To spark your imagination, here are some ideas that might help you get started:
Install a Web Application in Your Space
Plymouth Create makes it very simple to install certain Web applications in your Web space. Web applications are just special software that run on a Web server. Usually they allow you to build and manage a Web site. The kind of site you can build depends upon the type of application you install. Here are some examples of applications that you can easily install within the Create Digital Web hosting interface:
WordPress: WordPress is a blogging application. While it allows you to quickly and easily set up a blog, it also comes with a set of features that really make it possible to set up any kind of basic Web site without much difficulty. We have resources available that are focused on installing and using WordPress.
Nextcloud: If you’ve used DropBox, the concept of Nextcloud will be familiar. It allows you to upload and access files from anywhere with Web access. You can also share those files and sync them to your devices. This Web application is another quick install through Installatron in cPanel.
These are just a FEW of the open-source applications that are available to you in your Create Digital Web space. We encourage you to read more about what Web applications are and which ones are available to you through this project.
Organize Your Site with Subdomains and Folders
Through this project, you’ve received a domain name that you can actually subdivide and organize anyway you like. One easy way to organize your domain is to create subdomains, in which you can then install other applications. In addition, you can just set up subfolders for your site (which can also have their own applications installed in them). Here’s an example of how you might organize your site (using the subdomain vs. the subfolder approach)
|Subdomain Approach||Subfolder Approach|
|yourdomain.com (“root”)||Install WordPress as your “main site”||yourdomain.com (“root”)|
|course1.yourdomain.com||Install a second WordPress instance for a course you’re taking||yourdomain.com/course1|
|photos.yourdomain.com||Install ZenPhoto for a public photo gallery of your photos||yourdomain.com/photos|
|docs.yourdomain.com||Install MediaWiki for a club you belong to that wants to collaboratively edit its bylaws||yourdomain.com/docs|
|files.yourdomain.com||Install OwnCloud so you can access your files on your laptop and at work||yourdomain.com/files|
This is just an EXAMPLE of a way to organize your site and then use different sections to do different things. There is no one solution to this challenge, and what you do should be driven by what makes sense to you. To start, you may just want to install one thing at the “root” of your domain, and then let the rest evolve as you get to know more about what’s possible.

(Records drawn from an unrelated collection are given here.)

(* ===== verification/Channel.v ===== *)
(** Channels: [src/libos/src/fs/channel.rs], the one-way byte streams behind pipes and Unix sockets.

    Any number of threads push and pop on the two end points of a channel, change its flags and shut
    it down. A step is one access to what they share: taking or releasing the lock of an end point,
    the transfer of one slice to or from the ring buffer, a flag, a queue of waiters. The two
    end points have locks of their own, so pops come between the slices of a push. *)

From stdpp Require Import gmap.
From S2P Require Import Prelude Errno Events.

(** The [ringbuf] crate: what fits is put in at the end, what is there is taken from the front. *)
Class RingBuffers := {
  ring : Type;
  ring_new : nat -> ring;
  ring_items : ring -> list Z;
  ring_capacity : ring -> nat;
  ring_push_slice : ring -> list Z -> nat * ring;
  ring_pop_slice : ring -> nat -> list Z * ring;
  ring_new_law n : ring_items (ring_new n) = [] /\ ring_capacity (ring_new n) = n;
  ring_bound_law r : (length (ring_items r) <= ring_capacity r)%nat;
  ring_push_law r l :
    let n := Nat.min (length l) (ring_capacity r - length (ring_items r)) in
    (ring_push_slice r l).1 = n /\ ring_items (ring_push_slice r l).2 = ring_items r ++ take n l
    /\ ring_capacity (ring_push_slice r l).2 = ring_capacity r;
  ring_pop_law r n :
    (ring_pop_slice r n).1 = take n (ring_items r) /\ ring_items (ring_pop_slice r n).2 = drop n (ring_items r)
    /\ ring_capacity (ring_pop_slice r n).2 = ring_capacity r;
}.

(** * State *)

Record EndPoint := mkEndPoint {
  ep_shutdown : bool;
  ep_nonblocking : bool;
  ep_waiters : list Z;
  ep_lock : option Z;
}.

Definition EndPoint_new : EndPoint := mkEndPoint false false [] None.

Inductive Side := Producer | Consumer.
#[export] Instance Side_eq_dec : EqDecision Side.
Proof. solve_decision. Defined.

Definition peer (d : Side) : Side := match d with Producer => Consumer | Consumer => Producer end.

(** What a thread wants: the slices to push, or the sizes of the slices to fill. *)
Inductive Job := Push (item_slices : list (list Z)) | Pop (lens : list nat).

Definition job_side (j : Job) : Side := match j with Push _ => Producer | Pop _ => Consumer end.

(** The next access of a thread; [waiter] is there from the second attempt on. A transfer goes through
    the slices: [i] is the next one, [moved] what was put in or taken out before. *)
Inductive Pc :=
| Lock (j : Job) (waiter : option Z)
| PeerCheck (j : Job) (waiter : option Z)
| Transfer (j : Job) (waiter : option Z) (i : nat) (moved : list Z)
| Unlock (j : Job) (moved : list Z)
| EofCheck (j : Job) (waiter : option Z)
| NonblockCheck (j : Job) (waiter : option Z)
| Enqueue (j : Job) (waiter : Z)
| Wait (j : Job) (waiter : Z)
| Notify (d : Side) (ret : Result (list Z))
| ShutSet (d : Side)
| ShutNotify (d : Side)
| ShutWake (d : Side)
| NonblockSet (d : Side) (nonblocking : bool)
| NonblockWake (d : Side).

(** A thread goes on, or its call returns: a pop with the items it got, a push with as many zeros as
    it put in. *)
Inductive Next := Go (pc : Pc) | Done (ret : Result (list Z)).

Section channel.
Context {RB : RingBuffers}.

(** The end points, the ring buffer, the waiters whose flag is set, and the number of the next
    waiter. [sent] and [received] are what went into the ring buffer and came out. *)
Record Channel := mkChannel {
  ch_producer : EndPoint;
  ch_consumer : EndPoint;
  ch_ring : ring;
  ch_woken : gset Z;
  ch_next_waiter : Z;
  ch_sent : list Z;
  ch_received : list Z;
}.

Definition Channel_new (capacity : nat) : Channel :=
  mkChannel EndPoint_new EndPoint_new (ring_new capacity) ∅ 0 [] [].

Definition end_point (d : Side) (c : Channel) : EndPoint :=
  match d with Producer => ch_producer c | Consumer => ch_consumer c end.

Definition set_end_point (d : Side) (e : EndPoint) (c : Channel) : Channel :=
  match d with
  | Producer => mkChannel e (ch_consumer c) (ch_ring c) (ch_woken c) (ch_next_waiter c) (ch_sent c) (ch_received c)
  | Consumer => mkChannel (ch_producer c) e (ch_ring c) (ch_woken c) (ch_next_waiter c) (ch_sent c) (ch_received c)
  end.

Abbreviation is_shutdown d c := (ep_shutdown (end_point d c)).
Abbreviation is_nonblocking d c := (ep_nonblocking (end_point d c)).
Abbreviation waiter_queue d c := (ep_waiters (end_point d c)).
Abbreviation held d c := (ep_lock (end_point d c)).

Definition set_lock (d : Side) (l : option Z) (c : Channel) : Channel :=
  let e := end_point d c in set_end_point d (mkEndPoint (ep_shutdown e) (ep_nonblocking e) (ep_waiters e) l) c.
Definition set_shutdown (d : Side) (c : Channel) : Channel :=
  let e := end_point d c in set_end_point d (mkEndPoint true (ep_nonblocking e) (ep_waiters e) (ep_lock e)) c.
Definition set_nonblocking (d : Side) (b : bool) (c : Channel) : Channel :=
  let e := end_point d c in set_end_point d (mkEndPoint (ep_shutdown e) b (ep_waiters e) (ep_lock e)) c.
Definition set_queue (d : Side) (q : list Z * gset Z) (c : Channel) : Channel :=
  let e := end_point d c in
  let c := set_end_point d (mkEndPoint (ep_shutdown e) (ep_nonblocking e) q.1 (ep_lock e)) c in
  mkChannel (ch_producer c) (ch_consumer c) (ch_ring c) q.2 (ch_next_waiter c) (ch_sent c) (ch_received c).
Definition set_ring (r : ring) (sent received : list Z) (c : Channel) : Channel :=
  mkChannel (ch_producer c) (ch_consumer c) r (ch_woken c) (ch_next_waiter c) (ch_sent c ++ sent) (ch_received c ++ received).

(** The observer of an end point, which its notifier calls on every event. *)
Definition wake_waiters (d : Side) (c : Channel) : Channel :=
  set_queue d (dequeue_and_wake_all (waiter_queue d c, ch_woken c)) c.

(** * Calls *)

(** [push_slices] and [pop_slices]: nothing is done for no items. *)
Definition start_job (j : Job) : Next :=
  let len := match j with Push l => length (concat l) | Pop l => list_sum l end in
  if (len =? 0)%nat then Done (Ok []) else Go (Lock j None).

(** Back to the caller without the lock. *)
Definition leave (d : Side) (n : Next) (c : Channel) : Next * Channel := (n, set_lock d None c).
(** The next step of a thread; [host] is an error of the host while it sleeps. *)
Definition thread_step (pc : Pc) (host : option Errno) (s : FlockList) : option (Next * FlockList) :=
  match pc with
  | TryLock owner type_ nb => Some (set_lock owner type_ nb s)
  | Wait owner type_ nb w =>
      match host with
      | Some e => Some (Done (Err e), s)
      | None => if decide (w ∈ fk_woken s) then Some (Go (TryLock owner type_ nb), s) else None
      end
  | DropLock old =>
      Some (Done (Ok tt), mkFlockList (fk_list s) (dequeue_and_wake_all_waiters old (fk_woken s)) (fk_next s))
  end.

(** [retain]: a lock that goes is dropped at once; [alive] says whether an open file still exists. *)
Fixpoint unlock_loop (alive : Z -> bool) (req_owner : Z) (l : list Flock) (woken : gset Z) : list Flock * gset Z :=
  match l with
  | [] => ([], woken)
  | lock :: rest =>
      if alive (fl_owner lock) && negb (fl_owner lock =? req_owner) then
        let (kept, woken) := unlock_loop alive req_owner rest woken in (lock :: kept, woken)
      else unlock_loop alive req_owner rest (dequeue_and_wake_all_waiters lock woken)
  end.

Definition unlock (alive : Z -> bool) (req_owner : Z) (s : FlockList) : FlockList :=
  let (l, woken) := unlock_loop alive req_owner (fk_list s) (fk_woken s) in mkFlockList l woken (fk_next s).

(** * Threads *)

Record FlockSys := mkFlockSys { fs_file : FlockList; fs_threads : gmap Z Pc; fs_closed : gset Z }.

Definition go_on (t : Z) (n : Next) (threads : gmap Z Pc) : gmap Z Pc :=
  match n with Go pc => <[t := pc]> threads | Done _ => delete t threads end.

Definition is_alive (closed : gset Z) (owner : Z) : bool := negb (bool_decide (owner ∈ closed)).

(** A queue has fewer than [2^64] elements. *)
Definition queue_fits (l : Flock) : Prop := forall q, fl_waiters l = Some q -> Z.of_nat (length q) < u64_modulus.

(** A thread starts to lock, one makes its next step, an open file unlocks, or one is closed. *)
Inductive flock_step : FlockSys -> FlockSys -> Prop :=
| fk_call s t owner type_ nb :
    fs_threads s !! t = None ->
    flock_step s (mkFlockSys (fs_file s) (<[t := TryLock owner type_ nb]> (fs_threads s)) (fs_closed s))
| fk_access s t pc host n f :
    fs_threads s !! t = Some pc -> (forall l, pc = DropLock l -> queue_fits l) ->
    thread_step pc host (fs_file s) = Some (n, f) ->
    flock_step s (mkFlockSys f (go_on t n (fs_threads s)) (fs_closed s))
| fk_unlock s owner :
    Forall queue_fits (fk_list (fs_file s)) ->
    flock_step s (mkFlockSys (unlock (is_alive (fs_closed s)) owner (fs_file s)) (fs_threads s) (fs_closed s))
| fk_close s owner : flock_step s (mkFlockSys (fs_file s) (fs_threads s) ({[owner]} ∪ fs_closed s)).

Inductive flock_reachable : FlockSys -> Prop :=
| fk_start : flock_reachable (mkFlockSys (mkFlockList [] ∅ 0) ∅ ∅)
| fk_steps s s' : flock_reachable s -> flock_step s s' -> flock_reachable s'.

(** * The invariant *)

(** No two locks are of one owner, and none conflict. *)
Definition compatible (l : list Flock) : Prop :=
  NoDup (fl_owner <$> l) /\ forall a b, a ∈ l -> b ∈ l -> conflict_with a b = false.

Definition queued (w : Z) (l : Flock) : Prop := exists q, fl_waiters l = Some q /\ w ∈ q.

(** A thread that wants a lock of this type waits for a lock that conflicts with it. *)
Definition waits_for (owner : Z) (type_ : FlockType) (w : Z) (l : list Flock) : Prop :=
  exists lock, lock ∈ l /\ conflict_with (Flock_new owner type_) lock = true /\ queued w lock.
(** The lock it waited for is about to be dropped. *)
Definition will_wake (w : Z) (threads : gmap Z Pc) : Prop :=
  exists u lock, threads !! u = Some (DropLock lock) /\ queued w lock.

Map Your Domain (or a Subdomain)
If you already have a digital presence that you’d like to pull into your Plymouth Create space, domain mapping is an option you may wish to explore. This allows you to assign your domain (or a subdomain) to another service. Some services that work with domain mapping are:
When you map a domain, users who visit your URL will automatically see your space on one of these services. It’s a great way to incorporate your activity elsewhere into your domain, and it might be a good first-step if you’ve already established a presence somewhere else and just want to point your new domain to that space.